Planning and implementing just transitions will not be easy, even in rich countries. A lack of alternative employment opportunities, challenges in the provision of appropriate retraining, and other socioeconomic obstacles have together kept opportunity sparse. Therefore, it is imperative that governments in emerging economies start planning for a just transition now.

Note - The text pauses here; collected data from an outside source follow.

(** * Momentum injectors of WarpX (Source/Initialization/InjectorMomentum.H)

    A shallow embedding of the momentum samplers and of the selector that
    dispatches between them, followed by the properties established about
    them.

    - [amrex::Real] is kept abstract: the samplers are written once over an
      interface [AmrexReal] that lists the arithmetic, the comparisons and
      the [<cmath>] functions the header calls.  Two instances follow: the
      real numbers ([R_real], the ideal arithmetic) and IEEE binary64
      ([binary64_real], Rocq's primitive floats).
    - [amrex::RandomEngine] is threaded explicitly: every draw takes an
      engine state and returns the advanced one.
    - [amrex::Abort] is a fatal report; the statements that follow the call
      are kept as the behaviour of an execution context that cannot unwind.
    - The [while] loops are unbounded in the source and are given a fuel
      argument here. *)

From Stdlib Require Import Floats.PrimFloat Floats.FloatOps Floats.FloatAxioms.
From Stdlib Require Import Floats.SpecFloat.
From Stdlib Require Import Reals Lra ZArith Lia String List Bool.
Import ListNotations.

Set Implicit Arguments.

(* ------------------------------------------------------------------ *)
(** * [amrex::Real] *)

(** The operations of [amrex::Real] used by the header.  The literal
    fields are the literals that occur in the source ([0._rt], [1._rt],
    [2._rt], [0.6], [0.1_rt], [0.5], [MathConst::pi]); [rlt], [rle] and
    [req] are the C++ operators [<], [<=] and [==] ([a > b] is [b < a]). *)
Class AmrexReal (T : Type) : Type := {
  r0 : T;
  r1 : T;
  r2 : T;
  r0_6 : T;
  r0_1 : T;
  r0_5 : T;
  rpi : T;
  radd : T -> T -> T;
  rsub : T -> T -> T;
  rmul : T -> T -> T;
  rdiv : T -> T -> T;
  rneg : T -> T;
  rsqrt : T -> T;
  rlog : T -> T;
  rexp : T -> T;
  rsin : T -> T;
  rcos : T -> T;
  rlt : T -> T -> bool;
  rle : T -> T -> bool;
  req : T -> T -> bool
}.

Declare Scope rt_scope.
Delimit Scope rt_scope with rt.
Notation "a + b" := (radd a b) : rt_scope.
Notation "a - b" := (rsub a b) : rt_scope.
Notation "a * b" := (rmul a b) : rt_scope.
Notation "a / b" := (rdiv a b) : rt_scope.
Notation "- a" := (rneg a) : rt_scope.
Notation "a <? b" := (rlt a b) : rt_scope.
Notation "a <=? b" := (rle a b) : rt_scope.
Notation "a >? b" := (rlt b a) : rt_scope.
Notation "a >=? b" := (rle b a) : rt_scope.
Notation "a =? b" := (req a b) : rt_scope.

(** [amrex::XDim3]. *)
Record XDim3 (T : Type) : Type := mkXDim3 { x : T; y : T; z : T }.

(** A local [amrex::Real u[3]], read and written through an [int] index.
    An index outside 0..2 is undefined behaviour in the source; here such
    a write leaves the array as it is and such a read gives the cell 2. *)
Definition arr3 (T : Type) : Type := (T * T * T)%type.

Definition get3 {T} (u : arr3 T) (i : Z) : T :=
  let '(a, b, c) := u in
  if (i =? 0)%Z then a else if (i =? 1)%Z then b else c.

Definition set3 {T} (u : arr3 T) (i : Z) (v : T) : arr3 T :=
  let '(a, b, c) := u in
  if (i =? 0)%Z then (v, b, c)
  else if (i =? 1)%Z then (a, v, c)
  else if (i =? 2)%Z then (a, b, v)
  else u.

(** [amrex::XDim3 {u[0],u[1],u[2]}]. *)
Definition XDim3_of_arr3 {T} (u : arr3 T) : XDim3 T :=
  mkXDim3 (get3 u 0) (get3 u 1) (get3 u 2).

(* ------------------------------------------------------------------ *)
(** * Outcomes, the random engine and the sampling monad *)

(** What a call produces.  [Aborted msg k]: [amrex::Abort(msg)] was
    called; [k] is what the statements after the call produce in an
    execution context that cannot unwind, where the call returns, and is
    never reached where the call terminates the run.  [OutOfFuel]: a loop
    was cut short by the fuel.  [Undefined]: the source reads a member of
    the union that is not the one stored. *)
Inductive outcome (A : Type) : Type :=
| Done (a : A)
| Aborted (msg : string) (resumed : outcome A)
| OutOfFuel
| Undefined.

Arguments Done {A} a.
Arguments Aborted {A} msg resumed.
Arguments OutOfFuel {A}.
Arguments Undefined {A}.

(** Was a fatal error reported? *)
Definition aborts {A} (o : outcome A) : bool :=
  match o with
  | Aborted _ _ => true
  | _ => false
  end.

(** The value handed back to the caller: none once [amrex::Abort] has been
    called. *)
Definition returned {A} (o : outcome A) : option A :=
  match o with
  | Done a => Some a
  | _ => None
  end.

(** The value that comes out where [amrex::Abort] returns to its caller. *)
Fixpoint emitted {A} (o : outcome A) : option A :=
  match o with
  | Done a => Some a
  | Aborted _ k => emitted k
  | _ => None
  end.

(** The messages passed to [amrex::Abort], in order. *)
Fixpoint reports {A} (o : outcome A) : list string :=
  match o with
  | Aborted msg k => msg :: reports k
  | _ => []
  end.

Fixpoint obind {A B} (o : outcome A) (k : A -> outcome B) : outcome B :=
  match o with
  | Done a => k a
  | Aborted msg r => Aborted msg (obind r k)
  | OutOfFuel => OutOfFuel
  | Undefined => Undefined
  end.

(** Modelled from the spec: AMReX_Random.H is not among the sources at
    hand.  [amrex::Random(engine)] gives a uniform variate and
    [amrex::RandomNormal(mean, stddev, engine)] a normal one; both advance
    the engine, whose state has type [E]. *)
Class RandomEngine (T E : Type) : Type := {
  Random : E -> T * E;
  RandomNormal : T -> T -> E -> T * E
}.

(** A computation that draws from the engine. *)
Definition M (E A : Type) : Type := E -> outcome (A * E).

Definition ret {E A} (a : A) : M E A := fun e => Done (a, e).

Definition bind {E A B} (m : M E A) (k : A -> M E B) : M E B :=
  fun e => obind (m e) (fun r => k (fst r) (snd r)).

Definition lift {E A} (f : E -> A * E) : M E A := fun e => Done (f e).

(** Modelled from the spec: [amrex::Abort] comes from AMReX.H, which is not
    among the sources at hand; it is the fatal, non-recoverable report of
    the specification. *)
Definition Abort {E} (msg : string) : M E unit :=
  fun e => Aborted msg (Done (tt, e)).

(** Modelled from the spec: [WARPX_ALWAYS_ASSERT_WITH_MESSAGE] comes from
    Utils/TextMsg.H, which is not among the sources at hand; a failed
    assertion is a fatal configuration error reported with the message. *)
Definition WARPX_ALWAYS_ASSERT_WITH_MESSAGE (ex : bool) (msg : string)
  : outcome unit :=
  if ex then Done tt else Aborted msg (Done tt).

Recognizing vulnerability of oil communities
 
Officials could create transition taskforces with a mandate for long-term planning, which jurisdictions such as Scotland have already done. Planners should start by first identifying cities and villages that are particularly vulnerable to energy transitions and future oil-sector contractions. Once these vulnerable areas are identified, the next step would be for national and subnational governments to engage extensively with workers, unions, local governments and other relevant stakeholders to develop plans to diversify the local economy and create new jobs.  
 
Diversifying economies and creating new jobs
 
Governments and researchers in some countries have in recent years developed approaches to support job transition for coal workers, some of which could be replicated for oil-industry workers. National and subnational governments could promote new industries for creating local employment opportunities in sectors ranging from clean energy to tourism and manufacturing. Colleagues and I recently found that it is technically feasible to create local solar jobs for some out-of-work coal miners in many coal mining areas in China, India, the US and Australia. These kinds of studies could be replicated for oil-industry workers in other vulnerable regions.
 
Starting now, national and subnational governments could also make critical long-term investments in education by creating new universities in oil-dependent regions. The creation of 22 new universities helped hard coal-mining dependent regions in Germany diversify to a knowledge-based economy. Another important aspect of just transition is that workers transitioning to new jobs might require retraining to acquire new or additional skills. Governments’ retraining efforts should align with the job requirements of emerging regional employment opportunities.
 
One mechanism to tackle these imperatives could be the creation of worker transition centers in towns and villages vulnerable to decarbonization. Last year in Canada, the federal government’s Task Force on Just Transition for Coal Workers and Communities recommended the creation of such centers, as in past industrial declines they played an important role in sharing information and helping workers to find new jobs. These centers could leverage the reach and influence of national oil companies and other actors, to engage with and support workers and other stakeholders throughout the transition process, including by providing training and matching them with opportunities.   
 
Of course, not all localities can attract new industries and some workers may be more mobile than others. A just transition taskforce should consider these realities when planning.
 
Implementing a just transition for oil workers has many challenges, with which authorities in emerging economies have not yet begun to grapple. However, the current drop in oil foretells the vulnerable future that millions of oil workers will likely face.
 
Sandeep Pai is the author of Total Transition: The Human Side of the Renewable Energy Revolution. He is a doctoral candidate in the Institute for Resources, Environment and Sustainability at the University of British Columbia.